Continuidade física do “eu” – Nosso corpo sofre mudanças enormes de tamanho e proporção ao longo do tempo e, mesmo assim, continuamos a ser “os mesmos”.

Também na Grécia antiga, no pórtico do Oráculo de Delfos, estava gravado na pedra: “Conhece-te a ti mesmo”. A este respeito, ocorre um probleminha que talvez você, leitor, nunca tenha parado para analisar. Exatamente quem é você? Em que sentido você tem permanecido a mesma pessoa durante toda a sua vida?

Uma possível resposta de sua parte seria: “eu sou meu corpo”. Mas seu corpo hoje é com certeza totalmente diferente daquele da sua infância e você ainda continua a se considerar “você”. Como explicar a continuidade do “eu” físico se tudo muda o tempo todo?

O pensador grego Plutarco (45-125?) já filosofava sobre esse problema, usando como modelo o navio do herói grego Teseu, que foi preservado após a sua morte. Ao longo do tempo a madeira foi apodrecendo e as tábuas foram sendo substituídas até que não sobrou nenhuma das originais. A questão é: a estrutura com nova madeira ainda é o “navio de Teseu”?

Essa charada continuou a ser debatida apaixonadamente muito após Plutarco. Por exemplo, o filósofo empirista inglês John Locke (1632-1704) aplicou um raciocínio análogo a um furo que apareceu em sua meia preferida. Será que a meia manteria sua identidade após remendada? E seria ainda a mesma após todo o tecido original ser substituído por remendos?

Continuidade física e psicológica
Na tentativa de se esquivar desses paradoxos e como uma alternativa à continuidade física, você pode querer optar pela continuidade psicológica e argumentar “eu sou minha mente”, o conjunto de minhas experiências e memórias. Mas se você desenvolver uma amnésia ou doença de Alzheimer, deixará de ser você? Para complicar, a maioria dos filósofos e neurobiólogos concorda hoje que a mente não existe como uma entidade separada do corpo (mais especificamente do cérebro).

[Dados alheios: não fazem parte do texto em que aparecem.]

Lemma uq_workspace_user_snoc (ms : list WorkspaceMember) (m : WorkspaceMember) :
  uq_workspace_user ms = true ->
  find (fun x => (wm_user_id x =? wm_user_id m) && (wm_workspace_id x =? wm_workspace_id m))
       ms = None ->
  uq_workspace_user (ms ++ [m]) = true.
Proof.
  induction ms as [|a rest IH]; cbn [app uq_workspace_user find]; [reflexivity|].
  intros H Hf. apply andb_true_iff in H as [Hfresh Huq].
  destruct ((wm_user_id a =? wm_user_id m) && (wm_workspace_id a =? wm_workspace_id m))
    eqn:Hk; [discriminate|].
  apply andb_true_iff. split; [|now apply IH].
  rewrite existsb_app. cbn [existsb]. apply negb_true_iff in Hfresh.
  rewrite Hfresh. unfold same_workspace_user. rewrite andb_comm in Hk. now rewrite Hk.
Qed.

Lemma check_existing_membership_snoc (db : Session) (W u : Z) (r : string)
      (i : option Z) (t : Z) :
  check_existing_membership (add_member (mkWorkspaceMember W u r i t) db) u W = true.
Proof.
  unfold check_existing_membership, add_member. cbn [workspace_members].
  rewrite find_snoc. destruct (find _ (workspace_members db)); [reflexivity|].
  cbn [wm_user_id wm_workspace_id]. now rewrite !Z.eqb_refl.
Qed.

(** X8.  [create_invitation_token] produces a token exactly when the
    signing key is configured and the role is admin, editor or viewer;
    the token then signs the invitation type, the workspace, the email
    in lower case, the role and the inviter, issued at the clock's time
    and expiring 604800 seconds (seven days) later. *)
Theorem create_invitation_token_succeeds_iff :
  forall (lower : string -> string) (Token : Type)
         (jwt_encode : Payload -> string -> Token)
         (K : option string) (now W : Z) (email role : string) (i : Z),
    ((exists token, create_invitation_token lower jwt_encode K now W email role i
                    = inl token) <->
     (K <> None /\ In role ["admin"; "editor"; "viewer"])) /\
    (forall token,
        create_invitation_token lower jwt_encode K now W email role i = inl token ->
        exists key,
          K = Some key /\
          token = jwt_encode
                    (mkPayload (Some "workspace_invitation") (Some W) (Some (lower email))
                               (Some role) (Some i) now (now + 604800))
                    key).
Proof.
  intros lower Token jwt_encode K now W email role i.
  unfold create_invitation_token.
  destruct K as [key|].
  2:{ split; [|discriminate].
      split; [intros (t & [=])|intros [H _]; congruence]. }
  destruct (str_in role ["admin"; "editor"; "viewer"]) eqn:Hrole; cbn [negb].
  - split.
    + split; [|intros _; eexists; reflexivity].
      intros _. split; [discriminate|].
      unfold str_in in Hrole. apply existsb_exists in Hrole as (x & Hin & E).
      apply String.eqb_eq in E. now subst.
    + intros token [= <-]. exists key. split; reflexivity.
  - split; [|discriminate].
    split; [intros (t & [=])|].
    intros [_ Hin]. rewrite (str_in_valid_roles role Hin) in Hrole. discriminate.
Qed.

Lemma create_invitation_token_succeeds_iff_witness :
  (exists token, create_invitation_token ascii_lower sign (Some "secret") 1000 1
                                         "Dave@Test.com" "viewer" 1 = inl token) /\
  create_invitation_token ascii_lower sign (Some "secret") 1000 1 "Dave@Test.com" "owner" 1
  = inr (InvitationError "Invalid role").
Proof.
  split; [|reflexivity].
  apply (proj1 (create_invitation_token_succeeds_iff ascii_lower signed sign
                  (Some "secret") 1000 1 "Dave@Test.com" "viewer" 1)).
  split; [discriminate|right; right; now left].
Defined.



(** X10.  An accepted token cannot be used again by the same user: with
    a decoder whose claims do not depend on the clock, every later
    acceptance, at any time and under any email, raises 400 and leaves
    the session as the first acceptance left it. *)
Theorem accept_invitation_replay_refused :
  forall (lower : string -> string) (Token : Type)
         (jwt_decode : Token -> string -> Z -> jwt_result),
    (forall token key n n' p p',
        jwt_decode token key n = Decoded p ->
        jwt_decode token key n' = Decoded p' -> p = p') ->
    forall (K : option string) (now now' : Z) (token : Token) (u : Z)
           (email email' : string) (db db' : Session) (a : Acceptance),
      accept_invitation lower jwt_decode K now token u email db = (Returned a, db') ->
      exists err,
        accept_invitation lower jwt_decode K now' token u email' db' = (Raised err, db') /\
        status_code err = 400.
Proof.
  intros lower Token jwt_decode Hclock K now now' token u email email' db db' a Hfirst.
  destruct (accept_invitation_inv _ _ _ _ _ _ _ _ _ _ _ Hfirst)
    as [(key & payload & W & e & r & i & ws & -> & Hdec & _ & HW & _ & _ & _ & _ & _ & _
         & _ & ->)
       |(err & [=] & _)].
  unfold accept_invitation, validate_invitation_token.
  destruct (decode_invitation_token jwt_decode (Some key) now' token)
    as [payload'|err] eqn:Hd.
  - apply decode_invitation_token_inl in Hd
      as (key' & W' & e' & r' & i' & [= <-] & Hdec' & _ & HW' & He' & Hr' & Hi').
    assert (payload = payload') as <- by exact (Hclock _ _ _ _ _ _ Hdec Hdec').
    rewrite HW', He', Hr', Hi'.
    assert (W' = W) as -> by congruence.
    unfold bind, query, raise_if, raise, ret.
    destruct (String.eqb (lower e') (lower email')); cbn [negb].
    + cbn [inv_workspace_id]. rewrite check_existing_membership_snoc.
      eexists. split; reflexivity.
    + eexists. split; reflexivity.
  - pose proof (decode_invitation_token_inr _ _ _ _ _ _ Hd) as [[=]|[->| ->]];
      eexists; split; reflexivity.
Qed.

Lemma accept_invitation_replay_refused_witness :
  exists err,
    accept_invitation ascii_lower verify (Some "secret") 6000
      (sign (mkPayload (Some "workspace_invitation") (Some 1) (Some "dave@test.com")
                       (Some "editor") (Some 1) 1000 9000) "secret")
      4 "dave@test.com"
      (add_member (mkWorkspaceMember 1 4 "editor" (Some 1) 5000) sample_db) =
    (Raised err, add_member (mkWorkspaceMember 1 4 "editor" (Some 1) 5000) sample_db) /\
    status_code err = 400.
Proof.
  apply (accept_invitation_replay_refused ascii_lower signed verify) with
    (now := 5000) (email := "dave@test.com") (db := sample_db)
    (a := mkAcceptance 1 "Acme" "acme" "editor" 5000).
  - intros [p k] key n n' q q'. unfold verify.
    destruct (negb (String.eqb k key)); [discriminate|].
    destruct (p_exp p <=? n); [discriminate|].
    destruct (n <? p_iat p); [discriminate|].
    destruct (p_exp p <=? n'); [discriminate|].
    destruct (n' <? p_iat p); [discriminate|].
    congruence.
  - reflexivity.
Defined.

(** X11.  [accept_invitation] keeps the membership table unique per
    workspace and user, however it ends. *)
Theorem accept_invitation_keeps_unique :
  forall (lower : string -> string) (Token : Type)
         (jwt_decode : Token -> string -> Z -> jwt_result)
         (K : option string) (now : Z) (token : Token) (u : Z) (email : string)
         (db : Session),
    uq_workspace_user (workspace_members db) = true ->
    uq_workspace_user
      (workspace_members
         (snd (accept_invitation lower jwt_decode K now token u email db))) = true.
Proof.
  intros lower Token jwt_decode K now token u email db Huq.
  destruct (accept_invitation lower jwt_decode K now token u email db) as [o db'] eqn:H.
  cbn [snd].
  destruct (accept_invitation_inv _ _ _ _ _ _ _ _ _ _ _ H)
    as [(key & payload & W & e & r & i & ws & _ & _ & _ & _ & _ & _ & _ & _ & Hnew & _
         & _ & ->)
       |(err & _ & -> & _)]; [|exact Huq].
  cbn [add_member workspace_members]. apply uq_workspace_user_snoc; [exact Huq|].
  cbn [wm_user_id wm_workspace_id]. unfold check_existing_membership in Hnew.
  now destruct (find _ (workspace_members db)).
Qed.

Lemma accept_invitation_keeps_unique_witness :
  uq_workspace_user (workspace_members sample_db) = true /\
  uq_workspace_user
    (workspace_members
       (snd (accept_invitation ascii_lower verify (Some "secret") 5000
               (sign (mkPayload (Some "workspace_invitation") (Some 1)
                                (Some "dave@test.com") (Some "editor") (Some 1)
                                1000 9000) "secret")
               4 "dave@test.com" sample_db))) = true.
Proof.
  split; [reflexivity|].
  exact (accept_invitation_keeps_unique ascii_lower signed verify (Some "secret") 5000 _
           4 "dave@test.com" sample_db eq_refl).
Defined.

A pintura icônica A persistência da memória , feita em 1931 pelo surrealista catalão Salvador Dalí (1904-1989), representa a passagem (e a relatividade) do tempo usando as famosas imagens dos “relógios moles”.

Pense bem: se você trocar o cérebro de uma pessoa pelo de outra, você fez um transplante de cérebro ou um transplante de corpo?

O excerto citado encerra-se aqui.